O.C.G.A. §19-6-15 // Child Support Guidelines
The child support guidelines are revised, effective July 1, 2019, by removing the language that imputes income based on a 40 hour work week at minimum wage. Instead, if necessary, the Court should consider the factors included in Subsection (f)(4)(a) to impute income. Additionally, benefits under Title IV-B or IV-E of the Social Security Act and state funded adoption assistance are excluded from gross income. See House Bill 381 for all revisions.
O.C.G.A. §19-7-5(e) and (f) // Protecting Military Children Act
Child welfare agencies shall make efforts to determine whether the parent or guardian of a child subject of abuse allegations is on active duty in the United States armed forces. If so, the agency shall notify the military family advocacy program of the allegations. Effective July 1, 2019. See House Bill 64, as passed.
O.C.G.A. §§19-3-2 and 19-3-30.1 // Minimum Age for Marriage Changed from 16 Years to 17 Years
A minor child must be 17 years of age and emancipated, and must complete a pre-marital education course before a he/she can obtain a license to marry. Effective July 1, 2019. See House Bill 228, as passed.
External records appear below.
Definition build_explainable_classification (before_raw after_raw : pydict)
    (transition : TransitionClass.t) (listener : pyval) (health : pydict) (writer_proof : bool)
    : result pydict :=
  before ← normalize_proxy_state (Some before_raw);
  after ← normalize_proxy_state (Some after_raw);
  let primary := _map_primary_classification transition before after in
  secondary ← _secondary_signals before after transition listener health writer_proof;
  let why :=
    (change_lines "Observed ProxyServer transition: " "Observed ProxyEnable transition: "
       before after ++
     (if bool_decide (primary = PrimaryClassification.LOCALHOST_PROXY_REMOVED)
      then ["Evidence indicates localhost proxy server removal, not remote proxy configuration."]
      else []) ++
     (if bool_decide (primary = PrimaryClassification.REVERTER_SUSPECTED)
      then ["Repeated enable/disable pattern observed — correlation only without registry writer proof."]
      else []))%list in
  let next_checks :=
    ((if PyStr.mem "REGISTRY_WRITER_PROOF_UNAVAILABLE" secondary
      then ["Collect Sysmon Event ID 13, Security 4657, or Procmon registry write trace."]
      else []) ++
     (if PyStr.mem "LISTENER_MISSING" secondary
      then ["Identify process bound to configured localhost port or confirm stale proxy config."]
      else []) ++
     (if is_remote_primary primary
      then ["Verify business justification for non-loopback proxy endpoint."]
      else []))%list in
  let blocked :=
    ((if writer_proof then []
      else ["Malware accusation blocked because registry writer proof is missing.";
            "Process name treated as correlation only — not registry writer proof."]) ++
     (if _server_empty after.(proxy_server)
      then ["Remote proxy configured inference blocked because after_proxy_server is empty."]
      else []))%list in
  Ok ["primary_classification" :-> PStr (PrimaryClassification.primary_value primary);
      "secondary_signals" :-> str_list secondary;
      "confidence" :-> PFloat (_confidence_for_transition transition writer_proof);
      "confidence_semantics" :-> PStr "ordinal_not_probability";
      "why" :-> str_list (match why with
                          | [] => ["Full before/after WinINET state compared — not isolated field diff."]
                          | _ => why
                          end);
      "limitations" :-> str_list (_limitations_for_transition transition);
      "recommended_next_checks" :-> str_list next_checks;
      "unsafe_inferences_blocked" :-> str_list blocked;
      "transition_class" :-> PStr (TransitionClass.class_value transition);
      "safety_violations" :-> str_list
        (validate_classification_safety after.(proxy_server)
           (PrimaryClassification.primary_value primary)
           (TransitionClass.class_value transition))].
Family Law Related Cases Released in May 2019:
In the Interest of A.B., et al., children, Case No. A19A0147, Georgia Court of Appeals, May 15, 2019.
In the Interest of K.B., Case No. A19A0148, Georgia Court of Appeals, May 15, 2019.
A dependency order must contain sufficient findings of fact, and separate conclusions of law, in accordance with O.C.G.A. §9-11-52(a). Also, a party to a dependency proceeding has the right to an attorney, but must use reasonable diligence in timely obtaining chosen retained counsel.